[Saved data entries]
━━━━━━━━
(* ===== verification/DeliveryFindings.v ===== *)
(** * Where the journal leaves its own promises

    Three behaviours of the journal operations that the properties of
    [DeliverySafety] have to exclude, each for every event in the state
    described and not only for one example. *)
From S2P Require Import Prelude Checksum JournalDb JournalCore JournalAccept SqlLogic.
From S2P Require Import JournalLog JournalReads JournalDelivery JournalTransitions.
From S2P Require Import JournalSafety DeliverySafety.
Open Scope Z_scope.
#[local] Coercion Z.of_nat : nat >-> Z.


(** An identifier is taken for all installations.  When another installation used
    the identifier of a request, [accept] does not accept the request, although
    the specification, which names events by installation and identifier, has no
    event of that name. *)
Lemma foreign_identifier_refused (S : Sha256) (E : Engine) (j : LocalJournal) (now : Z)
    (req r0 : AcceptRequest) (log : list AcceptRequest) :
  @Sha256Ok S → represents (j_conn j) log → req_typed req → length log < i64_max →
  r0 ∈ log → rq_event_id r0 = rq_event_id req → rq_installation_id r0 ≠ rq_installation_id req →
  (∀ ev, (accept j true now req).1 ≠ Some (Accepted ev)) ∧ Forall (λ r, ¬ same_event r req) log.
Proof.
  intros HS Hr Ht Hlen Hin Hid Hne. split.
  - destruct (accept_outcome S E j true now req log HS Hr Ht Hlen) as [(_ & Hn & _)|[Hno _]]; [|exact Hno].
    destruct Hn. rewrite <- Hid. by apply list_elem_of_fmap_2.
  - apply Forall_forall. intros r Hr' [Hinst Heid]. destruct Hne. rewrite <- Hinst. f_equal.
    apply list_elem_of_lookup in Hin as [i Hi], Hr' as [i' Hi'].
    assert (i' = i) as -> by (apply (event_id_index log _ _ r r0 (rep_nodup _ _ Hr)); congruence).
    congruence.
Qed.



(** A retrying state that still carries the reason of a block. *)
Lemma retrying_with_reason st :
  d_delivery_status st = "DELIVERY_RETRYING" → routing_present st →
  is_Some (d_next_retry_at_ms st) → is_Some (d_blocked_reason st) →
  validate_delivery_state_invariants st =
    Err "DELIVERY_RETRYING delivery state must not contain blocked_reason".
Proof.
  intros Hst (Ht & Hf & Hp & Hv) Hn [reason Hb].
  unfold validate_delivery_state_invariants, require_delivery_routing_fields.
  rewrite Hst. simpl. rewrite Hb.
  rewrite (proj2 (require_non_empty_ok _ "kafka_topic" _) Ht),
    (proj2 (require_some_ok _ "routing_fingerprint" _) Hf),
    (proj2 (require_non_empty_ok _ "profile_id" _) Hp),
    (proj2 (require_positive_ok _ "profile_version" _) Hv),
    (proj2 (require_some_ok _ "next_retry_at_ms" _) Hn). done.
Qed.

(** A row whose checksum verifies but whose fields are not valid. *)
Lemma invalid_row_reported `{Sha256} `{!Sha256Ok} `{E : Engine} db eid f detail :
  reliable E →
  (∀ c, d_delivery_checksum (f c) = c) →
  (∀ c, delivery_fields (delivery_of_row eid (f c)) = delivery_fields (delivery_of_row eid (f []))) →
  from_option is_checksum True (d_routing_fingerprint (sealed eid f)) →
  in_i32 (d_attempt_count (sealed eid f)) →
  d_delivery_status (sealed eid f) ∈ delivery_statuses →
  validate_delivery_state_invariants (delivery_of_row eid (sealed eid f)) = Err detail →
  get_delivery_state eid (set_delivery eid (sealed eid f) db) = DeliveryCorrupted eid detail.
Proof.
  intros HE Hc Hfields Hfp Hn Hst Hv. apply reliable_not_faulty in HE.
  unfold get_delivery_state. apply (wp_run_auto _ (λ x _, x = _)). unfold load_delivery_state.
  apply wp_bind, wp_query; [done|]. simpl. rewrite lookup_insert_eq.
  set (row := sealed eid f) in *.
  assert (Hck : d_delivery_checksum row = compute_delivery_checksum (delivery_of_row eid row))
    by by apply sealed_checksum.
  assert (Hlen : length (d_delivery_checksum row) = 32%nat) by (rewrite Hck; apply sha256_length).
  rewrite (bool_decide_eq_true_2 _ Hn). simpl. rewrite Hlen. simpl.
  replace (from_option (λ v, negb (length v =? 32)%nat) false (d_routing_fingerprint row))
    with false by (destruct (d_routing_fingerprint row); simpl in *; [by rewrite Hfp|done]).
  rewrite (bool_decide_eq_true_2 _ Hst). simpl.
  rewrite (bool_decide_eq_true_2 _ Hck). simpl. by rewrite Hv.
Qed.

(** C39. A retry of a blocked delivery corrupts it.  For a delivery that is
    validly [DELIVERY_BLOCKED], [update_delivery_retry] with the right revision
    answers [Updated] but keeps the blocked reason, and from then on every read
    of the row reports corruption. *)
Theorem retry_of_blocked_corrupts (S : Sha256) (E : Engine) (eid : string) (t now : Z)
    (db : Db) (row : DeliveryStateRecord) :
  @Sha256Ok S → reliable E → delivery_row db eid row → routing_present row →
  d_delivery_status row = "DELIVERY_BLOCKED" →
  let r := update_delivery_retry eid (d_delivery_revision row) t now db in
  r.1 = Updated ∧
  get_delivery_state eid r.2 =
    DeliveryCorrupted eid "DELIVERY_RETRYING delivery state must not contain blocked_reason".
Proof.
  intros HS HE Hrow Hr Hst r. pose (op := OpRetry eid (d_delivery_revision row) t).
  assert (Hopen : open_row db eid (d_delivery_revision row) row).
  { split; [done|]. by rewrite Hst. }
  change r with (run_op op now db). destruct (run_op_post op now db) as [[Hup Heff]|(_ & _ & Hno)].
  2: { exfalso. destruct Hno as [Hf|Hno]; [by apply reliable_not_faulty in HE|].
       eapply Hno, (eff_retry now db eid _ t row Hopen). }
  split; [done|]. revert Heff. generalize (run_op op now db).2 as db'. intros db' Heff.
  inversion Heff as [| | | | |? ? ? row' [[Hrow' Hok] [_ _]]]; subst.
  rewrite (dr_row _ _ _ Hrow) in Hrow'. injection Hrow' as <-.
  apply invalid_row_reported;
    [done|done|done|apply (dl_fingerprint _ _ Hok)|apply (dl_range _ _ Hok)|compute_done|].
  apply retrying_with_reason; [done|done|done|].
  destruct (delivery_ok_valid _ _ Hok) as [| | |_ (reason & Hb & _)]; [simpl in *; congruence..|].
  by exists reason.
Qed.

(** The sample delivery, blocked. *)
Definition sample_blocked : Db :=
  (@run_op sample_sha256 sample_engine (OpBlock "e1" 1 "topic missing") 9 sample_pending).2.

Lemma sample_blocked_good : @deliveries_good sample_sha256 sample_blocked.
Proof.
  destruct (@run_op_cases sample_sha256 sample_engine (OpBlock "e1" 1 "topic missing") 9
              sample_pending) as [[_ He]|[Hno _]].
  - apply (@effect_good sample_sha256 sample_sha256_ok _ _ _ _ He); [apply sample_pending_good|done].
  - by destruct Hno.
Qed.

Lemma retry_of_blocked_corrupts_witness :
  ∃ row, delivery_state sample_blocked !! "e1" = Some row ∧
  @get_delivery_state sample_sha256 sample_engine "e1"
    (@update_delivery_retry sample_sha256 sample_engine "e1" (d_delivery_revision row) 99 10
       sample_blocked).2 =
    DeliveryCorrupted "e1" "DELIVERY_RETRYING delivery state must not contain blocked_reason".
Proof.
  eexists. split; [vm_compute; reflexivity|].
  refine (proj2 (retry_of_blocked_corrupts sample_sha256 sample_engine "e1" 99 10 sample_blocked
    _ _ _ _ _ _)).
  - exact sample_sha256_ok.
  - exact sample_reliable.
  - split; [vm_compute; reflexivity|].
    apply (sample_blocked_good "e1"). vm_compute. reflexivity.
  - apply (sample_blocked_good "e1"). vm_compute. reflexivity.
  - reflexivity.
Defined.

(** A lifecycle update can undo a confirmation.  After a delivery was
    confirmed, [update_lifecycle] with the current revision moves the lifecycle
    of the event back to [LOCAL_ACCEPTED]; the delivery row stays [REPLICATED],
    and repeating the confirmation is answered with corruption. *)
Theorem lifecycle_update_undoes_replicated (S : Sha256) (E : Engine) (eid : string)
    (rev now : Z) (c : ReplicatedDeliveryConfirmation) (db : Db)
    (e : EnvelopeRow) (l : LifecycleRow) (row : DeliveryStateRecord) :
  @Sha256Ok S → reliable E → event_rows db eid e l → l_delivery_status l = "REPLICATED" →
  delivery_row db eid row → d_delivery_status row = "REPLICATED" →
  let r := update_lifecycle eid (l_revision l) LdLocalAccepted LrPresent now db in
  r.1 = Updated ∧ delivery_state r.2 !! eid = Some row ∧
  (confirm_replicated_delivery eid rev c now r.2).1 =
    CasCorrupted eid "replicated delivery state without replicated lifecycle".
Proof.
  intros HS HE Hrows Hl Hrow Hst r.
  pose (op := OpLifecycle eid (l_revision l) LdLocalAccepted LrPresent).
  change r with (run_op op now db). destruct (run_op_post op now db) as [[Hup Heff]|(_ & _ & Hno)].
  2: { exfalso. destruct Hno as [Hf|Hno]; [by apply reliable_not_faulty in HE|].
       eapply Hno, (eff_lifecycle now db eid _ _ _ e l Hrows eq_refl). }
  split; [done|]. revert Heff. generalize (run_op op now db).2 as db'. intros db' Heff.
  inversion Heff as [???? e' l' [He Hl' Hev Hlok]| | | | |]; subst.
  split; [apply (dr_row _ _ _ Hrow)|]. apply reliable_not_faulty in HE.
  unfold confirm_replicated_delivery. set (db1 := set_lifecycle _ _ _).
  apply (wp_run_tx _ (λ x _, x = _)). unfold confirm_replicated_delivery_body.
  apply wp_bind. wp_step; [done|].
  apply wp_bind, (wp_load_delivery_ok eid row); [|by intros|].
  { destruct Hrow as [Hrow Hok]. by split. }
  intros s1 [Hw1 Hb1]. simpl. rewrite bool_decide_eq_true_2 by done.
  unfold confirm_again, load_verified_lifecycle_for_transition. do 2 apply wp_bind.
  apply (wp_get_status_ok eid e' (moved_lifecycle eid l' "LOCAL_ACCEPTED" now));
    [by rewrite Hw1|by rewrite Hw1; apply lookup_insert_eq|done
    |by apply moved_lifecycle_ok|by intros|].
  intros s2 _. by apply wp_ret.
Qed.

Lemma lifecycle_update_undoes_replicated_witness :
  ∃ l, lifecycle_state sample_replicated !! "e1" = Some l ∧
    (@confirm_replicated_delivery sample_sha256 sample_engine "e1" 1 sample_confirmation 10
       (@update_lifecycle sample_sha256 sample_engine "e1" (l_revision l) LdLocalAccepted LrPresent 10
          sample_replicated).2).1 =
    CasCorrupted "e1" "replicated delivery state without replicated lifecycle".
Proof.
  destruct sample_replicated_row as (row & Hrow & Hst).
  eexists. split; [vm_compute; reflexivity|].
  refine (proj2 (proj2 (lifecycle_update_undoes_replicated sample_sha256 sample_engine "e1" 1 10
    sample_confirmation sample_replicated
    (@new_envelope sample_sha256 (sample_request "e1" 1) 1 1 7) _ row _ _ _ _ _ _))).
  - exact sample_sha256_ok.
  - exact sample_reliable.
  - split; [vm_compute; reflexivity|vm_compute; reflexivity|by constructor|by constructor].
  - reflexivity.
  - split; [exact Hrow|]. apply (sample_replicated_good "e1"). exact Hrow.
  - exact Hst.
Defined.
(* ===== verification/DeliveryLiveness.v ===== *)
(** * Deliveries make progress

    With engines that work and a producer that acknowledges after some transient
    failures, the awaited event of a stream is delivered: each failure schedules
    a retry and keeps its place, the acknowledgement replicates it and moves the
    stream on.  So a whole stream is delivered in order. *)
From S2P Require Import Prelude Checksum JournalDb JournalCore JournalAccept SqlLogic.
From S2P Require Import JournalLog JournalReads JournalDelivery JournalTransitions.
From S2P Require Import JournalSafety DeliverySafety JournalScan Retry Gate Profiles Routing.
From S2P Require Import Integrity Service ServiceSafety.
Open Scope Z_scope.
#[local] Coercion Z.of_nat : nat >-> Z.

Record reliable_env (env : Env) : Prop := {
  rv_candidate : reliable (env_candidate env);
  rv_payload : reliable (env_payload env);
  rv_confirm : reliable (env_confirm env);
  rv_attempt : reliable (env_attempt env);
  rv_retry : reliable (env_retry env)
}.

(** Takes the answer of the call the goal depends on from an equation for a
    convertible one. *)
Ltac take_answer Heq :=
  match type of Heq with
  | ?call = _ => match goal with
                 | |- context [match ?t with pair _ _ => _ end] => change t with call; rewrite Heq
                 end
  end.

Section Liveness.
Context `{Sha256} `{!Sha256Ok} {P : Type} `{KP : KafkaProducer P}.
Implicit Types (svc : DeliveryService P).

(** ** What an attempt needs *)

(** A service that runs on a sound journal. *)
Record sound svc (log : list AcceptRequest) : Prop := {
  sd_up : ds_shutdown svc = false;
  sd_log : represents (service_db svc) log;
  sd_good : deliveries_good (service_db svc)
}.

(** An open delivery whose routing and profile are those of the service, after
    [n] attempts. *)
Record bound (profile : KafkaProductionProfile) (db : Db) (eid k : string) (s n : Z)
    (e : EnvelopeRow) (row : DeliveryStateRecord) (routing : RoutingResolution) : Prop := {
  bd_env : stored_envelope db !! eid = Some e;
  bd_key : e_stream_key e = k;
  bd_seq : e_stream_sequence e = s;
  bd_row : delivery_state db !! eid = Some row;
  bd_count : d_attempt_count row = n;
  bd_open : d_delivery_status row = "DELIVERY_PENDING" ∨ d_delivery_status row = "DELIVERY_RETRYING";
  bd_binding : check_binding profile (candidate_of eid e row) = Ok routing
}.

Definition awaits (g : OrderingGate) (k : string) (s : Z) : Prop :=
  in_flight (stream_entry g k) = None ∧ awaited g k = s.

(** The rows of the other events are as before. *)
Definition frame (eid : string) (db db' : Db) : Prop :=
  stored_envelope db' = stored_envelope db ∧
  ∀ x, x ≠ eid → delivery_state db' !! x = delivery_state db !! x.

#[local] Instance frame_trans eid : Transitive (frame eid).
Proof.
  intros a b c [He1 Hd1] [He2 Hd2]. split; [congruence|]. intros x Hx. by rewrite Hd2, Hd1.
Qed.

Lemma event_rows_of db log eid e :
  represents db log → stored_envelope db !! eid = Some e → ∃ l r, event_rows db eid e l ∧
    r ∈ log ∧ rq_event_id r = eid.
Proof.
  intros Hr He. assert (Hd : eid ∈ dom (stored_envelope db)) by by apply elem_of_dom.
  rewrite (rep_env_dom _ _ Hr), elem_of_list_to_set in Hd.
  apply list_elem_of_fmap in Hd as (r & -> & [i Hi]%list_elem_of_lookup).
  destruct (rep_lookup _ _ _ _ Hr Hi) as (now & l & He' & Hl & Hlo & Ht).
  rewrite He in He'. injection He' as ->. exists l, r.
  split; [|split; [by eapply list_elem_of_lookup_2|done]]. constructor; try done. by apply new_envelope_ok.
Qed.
━━━━━━━━
Looking at the entries above, can you reproduce exactly the lines from the one that holds "assert (Hopen : open_row" through the one that holds "apply retrying_with_reason; [done|done|done|].", and only those?

# ANSWER TO THIS EXERCISE
  assert (Hopen : open_row db eid (d_delivery_revision row) row).
  { split; [done|]. by rewrite Hst. }
  change r with (run_op op now db). destruct (run_op_post op now db) as [[Hup Heff]|(_ & _ & Hno)].
  2: { exfalso. destruct Hno as [Hf|Hno]; [by apply reliable_not_faulty in HE|].
       eapply Hno, (eff_retry now db eid _ t row Hopen). }
  split; [done|]. revert Heff. generalize (run_op op now db).2 as db'. intros db' Heff.
  inversion Heff as [| | | | |? ? ? row' [[Hrow' Hok] [_ _]]]; subst.
  rewrite (dr_row _ _ _ Hrow) in Hrow'. injection Hrow' as <-.
  apply invalid_row_reported;
    [done|done|done|apply (dl_fingerprint _ _ Hok)|apply (dl_range _ _ Hok)|compute_done|].
  apply retrying_with_reason; [done|done|done|].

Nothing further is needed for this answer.